Síndrome de La Habana es solo un nuevo nombre para el viejo mal hábito de Cuba de atacar a los diplomáticos Opinión

Para su artículo del 26 de abril, “‘Cuchillo en la espalda’: las víctimas del Síndrome de La Habana disputan el informe de desestimación de sus casos”, Nora Gámez Torres entrevistó a empleados del gobierno canadiense y estadounidense perjudicados por incidentes que aparentemente los afectaron mientras estaban estacionados en Cuba.

Médicos especialistas de la Universidad de Miami examinaron a 35 empleados y sus familiares afectados por el fenómeno. El médico a cargo de la investigación, Michael E. Hoffer, M.D., dijo que “la evidencia sugiere que fueron atacados, pero no podemos probar eso”.

Gámez entregó un sólido periodismo de investigación. La mayor parte de la cobertura de los medios de EE. UU. y los informes del gobierno de EE. UU. se enfocan miopemente en las víctimas estadounidenses y omiten a los empleados canadienses lesionados en su embajada en Cuba.

Pero Gámez también informó que un estudio de 16 adultos canadienses que reportaron “incidentes de salud en La Habana encontró cambios en áreas de sus cerebros similares a los encontrados en los estadounidenses afectados.

Los hijos de los canadienses que trabajan en la embajada también se vieron afectados.Los defensores del compromiso con La Habana han tratado de minimizar o ignorar el daño causado por este fenómeno inexplicable.

También omiten la historia del régimen de Castro de atacar y hostigar a diplomáticos estadounidenses y canadienses, que se remonta a décadas.

Jim Bartleman, embajador de Canadá en Cuba de 1981 a 1983, vio cómo su visión de Castro se “agrió en un shock repentino” un año después de su publicación cuando los agentes del régimen envenenaron a su perro y al perro de su adjunto el mismo día.
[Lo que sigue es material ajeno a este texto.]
(** ** The message of a call *)

Definition command_of (q : Request) : Z :=
  match q with
  | MarkInvalid _ _ => MARKEXTENTINVALID
  | MarkManyInvalid _ => MARKMANYEXTENTSINVALID
  | SetMaxMin _ => SETEXTENTMAXMIN
  | SetManyMaxMin _ => SETMANYEXTENTSMAXMIN
  | MergeMaxMin _ => MERGEMANYEXTENTSMAXMIN
  | CreateStripe _ _ _ => CREATE_STRIPE_COLUMN_EXTENTS
  | CreateColumn _ _ _ _ _ _ => CREATE_COLUMN_EXTENT_DBROOT
  | CreateExact _ _ _ _ _ _ => CREATE_COLUMN_EXTENT_EXACT_FILE
  | CreateDict _ _ _ _ => CREATE_DICT_STORE_EXTENT
  | RollbackColumn _ _ _ _ _ _ => ROLLBACK_COLUMN_EXTENTS_DBROOT
  | RollbackDict _ _ _ _ _ => ROLLBACK_DICT_STORE_EXTENTS_DBROOT
  | DeleteEmptyCol _ => DELETE_EMPTY_COL_EXTENTS
  | DeleteEmptyDict _ => DELETE_EMPTY_DICT_STORE_EXTENTS
  | DeleteOID _ => DELETE_OID
  | DeleteOIDs _ => DELETE_OIDS
  | SetLocalHWM _ _ _ _ => SET_LOCAL_HWM
  | BulkSetHWM _ _ => BULK_SET_HWM
  | BulkSetHWMAndCP _ _ _ _ => BULK_SET_HWM_AND_CP
  | BulkUpdateDBRoot _ => BULK_UPDATE_DBROOT
  | DeletePartition _ _ => DELETE_PARTITION
  | MarkPartition _ _ => MARK_PARTITION_FOR_DELETION
  | RestorePartition _ _ => RESTORE_PARTITION
  | MarkAllPartition _ => MARK_ALL_PARTITION_FOR_DELETION
  | DeleteDBRoot _ => DELETE_DBROOT
  | WriteVBEntry _ _ _ _ => WRITE_VB_ENTRY
  | BeginVBCopy _ _ _ => BEGIN_VB_COPY
  | EndVBCopy _ _ => END_VB_COPY
  | VbCommit _ => VB_COMMIT
  | VbRollback1 _ _ => VB_ROLLBACK1
  | VbRollback2 _ _ => VB_ROLLBACK2
  | LockRanges _ _ => LOCK_LBID_RANGES
  | ReleaseRanges _ => RELEASE_LBID_RANGES
  end.

Definition put_invalid (x : Z * ColDataType) : list Z := put64 x.1 ++ put32 (ctype_code x.2).

Definition body (q : Request) : list Z :=
  match q with
  | MarkInvalid lbid t => put_invalid (lbid, t)
  | MarkManyInvalid l => put32 (zlength l) ++ (l ≫= put_invalid)
  | SetMaxMin a => put64 (ci_firstLbid a) ++ put64 (ci_max a) ++ put64 (ci_min a) ++ put64 (ci_seqNum a)
  | SetManyMaxMin l => put32 (zlength l) ++ (l ≫= put_maxmin)
  | MergeMaxMin l => put32 (zlength l) ++ (l ≫= put_merge)
  | CreateStripe cols d p => put_inline stripein_bytes cols ++ put16 d ++ put32 p
  | CreateColumn oid w d p s t => put32 oid ++ put32 w ++ put16 d ++ put32 p ++ put16 s ++ put32 (u8 (ctype_code t))
  | CreateExact oid w d p s t => put32 oid ++ put32 w ++ put16 d ++ put32 p ++ put16 s ++ put8 (ctype_code t)
  | CreateDict oid d p s => put32 oid ++ put16 d ++ put32 p ++ put16 s
  | RollbackColumn oid b d p s h => put32 oid ++ put8 (put_bool b) ++ put16 d ++ put32 p ++ put16 s ++ put32 h
  | RollbackDict oid d p ss hs => put32 oid ++ put16 d ++ put32 p ++ put_vector put16 ss ++ put_vector put32 hs
  | DeleteEmptyCol l => put32 (zlength l) ++ (l ≫= put_info false)
  | DeleteEmptyDict l => put32 (zlength l) ++ (l ≫= put_info true)
  | DeleteOID oid => put32 oid
  | DeleteOIDs oids | MarkAllPartition oids => put_oids oids
  | SetLocalHWM oid p s h => put32 oid ++ put32 p ++ put16 s ++ put32 h
  | BulkSetHWM l t => put_inline hwmarg_bytes l ++ put32 t
  | BulkSetHWMAndCP h s m t =>
      put_inline hwmarg_bytes h ++ put_inline cpinfo_bytes s ++ put_inline cpmerge_bytes m ++ put32 t
  | BulkUpdateDBRoot l => put_inline dbrootarg_bytes l
  | DeletePartition oids ps | MarkPartition oids ps | RestorePartition oids ps => partition_args oids ps
  | DeleteDBRoot d => put32 d
  | WriteVBEntry t l o f => put32 t ++ put64 l ++ put32 o ++ put32 f
  | BeginVBCopy t d rs => put32 t ++ put16 d ++ put_vector put_range rs
  | EndVBCopy t rs | VbRollback1 t rs => put32 t ++ put_vector put_range rs
  | VbCommit t => put32 t
  | VbRollback2 t ls => put32 t ++ put_inline (le_bytes 8) ls
  | LockRanges rs t => put_vector put_range rs ++ put32 t
  | ReleaseRanges rs => put_vector put_range rs
  end.

Definition message (q : Request) : list Z := put8 (command_of q) ++ body q.

(** How the client reads the answer. *)
Definition reader {S} (send_recv : list Z → M S (Z * list Z)) (q : Request) : list Z → M S Answer :=
  match q with
  | MarkInvalid _ _ | MarkManyInvalid _ | SetMaxMin _ | SetManyMaxMin _ | MergeMaxMin _ | DeleteDBRoot _ => first_byte
  | CreateStripe _ _ _ => read_out ERR_FAILURE get_stripe_out
  | CreateColumn _ _ _ _ _ _ | CreateExact _ _ _ _ _ _ => read_out ERR_FAILURE get_extent_out
  | CreateDict _ _ _ _ => read_out ERR_FAILURE get_dict_out
  | DeleteOID oid => code_then send_recv [oid]
  | DeleteOIDs oids => code_then send_recv oids
  | DeletePartition _ _ | MarkPartition _ _ | RestorePartition _ _ => with_text
  | BeginVBCopy _ _ _ => read_out ERR_NETWORK get_buffer_out
  | _ => one_byte
  end.

Lemma put_invalids_all l : put_invalids (fst <$> l) (snd <$> l) = Ret (l ≫= put_invalid).
Proof. induction l as [|[x t] l IH]; [done|]. change (put_invalids (fst <$> (x, t) :: l) (snd <$> (x, t) :: l)) with (bs ← put_invalids (fst <$> l) (snd <$> l); Ret (put64 x ++ put32 (ctype_code t) ++ bs)).
  rewrite IH. change (((x, t) :: l) ≫= put_invalid) with ((put64 x ++ put32 (ctype_code t)) ++ (l ≫= put_invalid)). by rewrite <- app_assoc. Qed.

(** The client sends the message and reads an answer the worker has sent. *)
Lemma client_sends {S} (sr : list Z → M S (Z * list Z)) q s r s' a s'' :
  request_fits q → sr (message q) s = (Ret (ERR_OK, r), s') → reader sr q r s' = (Ret a, s'') →
  client sr q s = (Ret a, s'').
Proof.
  intros Hq Hs Hr.
  assert (call sr (message q) (reader sr q) s = (Ret a, s'')) as Hc.
  { unfold call. rewrite (bind_ret _ _ _ _ _ Hs). exact Hr. }
  assert (nothrow (call sr (message q) (reader sr q)) s = (Ret a, s'')) as Hn by (unfold nothrow; by rewrite Hc).
  destruct q; try exact Hn; try exact Hc.
  - cbn [client]. unfold dbrm_markExtentsInvalid. rewrite put_invalids_all. unfold zlength. rewrite length_fmap. exact Hn.
  - cbn [client]. destruct l; [by destruct Hq|exact Hn].
  - cbn [client]. unfold dbrm_endVBCopy, nothrow. rewrite (bind_ret _ _ _ _ _ Hs). cbn [reader] in Hr. by rewrite Hr.
Qed.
Ambos perros murieron.

En 2003, el Departamento de Estado proporcionó un cable desclasificado al Congreso que detallaba el acoso físico y psicológico del personal estadounidense. Según el cable, los agentes cubanos ingresaban rutinariamente a las residencias de los empleados estadounidenses para registrar pertenencias, papeles y computadoras y recopilar otra información que se consideraba útil.

También destrozaron vehículos: cortaron neumáticos, quitaron piezas y rompieron parabrisas. En algunos casos, se dejaron excrementos humanos en las casas de los diplomáticos.

Después de que una familia hablara en privado sobre la susceptibilidad de su hija a las picaduras de mosquitos, “regresaron a casa y encontraron todas las ventanas abiertas y la casa llena de mosquitos”.

Las noticias de estas prácticas son anteriores al Síndrome de La Habana. El artículo de la periodista Nikki Waller del 1 de julio de 2006 en el Miami Herald, “Los diplomáticos en Cuba desconfían de los entrometidos y los desaires”, informó que los diplomáticos estadounidenses “hablaron de teléfonos que sonaban sin cesar y excrementos de perros esparcidos dentro de sus casas, toallas empapadas de orina en la mesa de la cocina, además de perros de familia envenenados. Un miembro de alto rango de la misión encontró una vez que su enjuague bucal fue reemplazado por orina”.

En 1996, agentes del régimen embistieron el automóvil de un diplomático estadounidense en La Habana. El objetivo era Robin Meyer, un oficial de derechos humanos en ese momento.

El daño causado a los empleados de la embajada a partir de fines de 2016 en La Habana fue algo nuevo. Pero apuntar y atacar a diplomáticos no lo era.

John Suarez es director ejecutivo del Centro por una Cuba Libre.